Problem » In the material below, find each line holding the string "Some" and copy it.

Start of Data under study

(** A store to a slot of the thread's own record ends the use of the old
    pointer in it; other records are untouched. *)
Lemma acquire_inv s t r slot p c : Inv s -> my_record (thread s t) = Some r -> (slot < HP_PER_THREAD)%nat ->
  (pc (thread s t) = Ready /\ c = Ready \/ exists l, pc (thread s t) = Loaded slot l p /\ c = Published slot l p) ->
  Inv (hp_acquire s t r slot p c).
Proof.
  intros [H1 H2 H3 H4 H5 H6 H7 H8 H9 H10 H11 H12] Hr Hslot Hc. unfold hp_acquire.
  set (th := mkThread (my_record (thread s t)) (retire_list (thread s t)) c (set_at (held (thread s t)) slot 0)).
  assert (pending th = pending (thread s t)) as Epend by (unfold pending; destruct Hc as [[-> ->]|(l & -> & ->)]; done).
  assert (forall u, pending (set_at (thread s) t th u) = pending (thread s u)) as Hp.
  { intros u. destruct (decide (u = t)) as [->|]; [by rewrite set_at_eq|by rewrite set_at_ne]. }
  assert (forall u, my_record (set_at (thread s) t th u) = my_record (thread s u)) as Hrec.
  { intros u. destruct (decide (u = t)) as [->|]; [by rewrite set_at_eq|by rewrite set_at_ne]. }
  assert (forall u sl, held (set_at (thread s) t th u) sl <> 0 -> (u, sl) <> (t, slot) /\ held (set_at (thread s) t th u) sl = held (thread s u) sl) as Hh.
  { intros u sl. destruct (decide (u = t)) as [->|]; [rewrite set_at_eq|rewrite set_at_ne by done; intros _; split; congruence].
    cbn. destruct (decide (sl = slot)) as [->|]; [by rewrite set_at_eq|rewrite set_at_ne by done]. intros _. split; congruence. }
  assert (forall u r' sl, my_record (thread s u) = Some r' -> (u, sl) <> (t, slot) -> set_at (hp s) r (set_at (hp s r) slot p) r' sl = hp s r' sl) as Hhp.
  { intros u r' sl Hu Hne. destruct (decide (r' = r)) as [->|]; [|by rewrite set_at_ne]. assert (u = t) as -> by (by eapply H2).
    rewrite set_at_eq, set_at_ne; [done|]. intros ->. done. }
  split; cbn [set_hp with_thread hp active thread shared status fault]; try done.
  - intros u r'. rewrite Hrec. apply H1.
  - intros u v r'. rewrite !Hrec. apply H2.
  - intros u sl Hnz. destruct (Hh u sl Hnz) as [Hne Hs]. rewrite Hs in *. destruct (H3 u sl Hnz) as (? & ? & r' & Hu & ?). split_and!; [done|done|].
    exists r'. rewrite Hrec. split; [done|]. by rewrite (Hhp u).
  - intros u q. rewrite Hp. apply H6.
  - intros u. rewrite Hp. apply H7.
  - intros u v q. rewrite !Hp. apply H8.
  - intros v u sl r' Hnz. destruct (Hh u sl Hnz) as [Hne Hs]. rewrite Hs in *. rewrite Hrec, Hp. intros Hu Hin.
    destruct (decide (v = t)) as [->|]; [rewrite set_at_eq; cbn; destruct Hc as [[_ ->]|(l & _ & ->)]; done|rewrite set_at_ne by done; by apply H9].
  - intros u. destruct (decide (u = t)) as [->|Hne].
    + rewrite set_at_eq. unfold pc_ok. cbn. destruct Hc as [[_ ->]|(l & _ & ->)]; [done|]. split; [done|]. exists r. split; [done|]. by rewrite !set_at_eq.
    + rewrite set_at_ne by done. specialize (H10 u). unfold pc_ok in *. cbn. destruct (pc (thread s u)); try done.
      destruct H10 as (? & r' & Hu & ?). split; [done|]. exists r'. split; [done|]. rewrite (Hhp u); [done|done|]. congruence.
Qed.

End of Data under study

Expected output »
Lemma acquire_inv s t r slot p c : Inv s -> my_record (thread s t) = Some r -> (slot < HP_PER_THREAD)%nat ->
  assert (forall u r' sl, my_record (thread s u) = Some r' -> (u, sl) <> (t, slot) -> set_at (hp s) r (set_at (hp s r) slot p) r' sl = hp s r' sl) as Hhp.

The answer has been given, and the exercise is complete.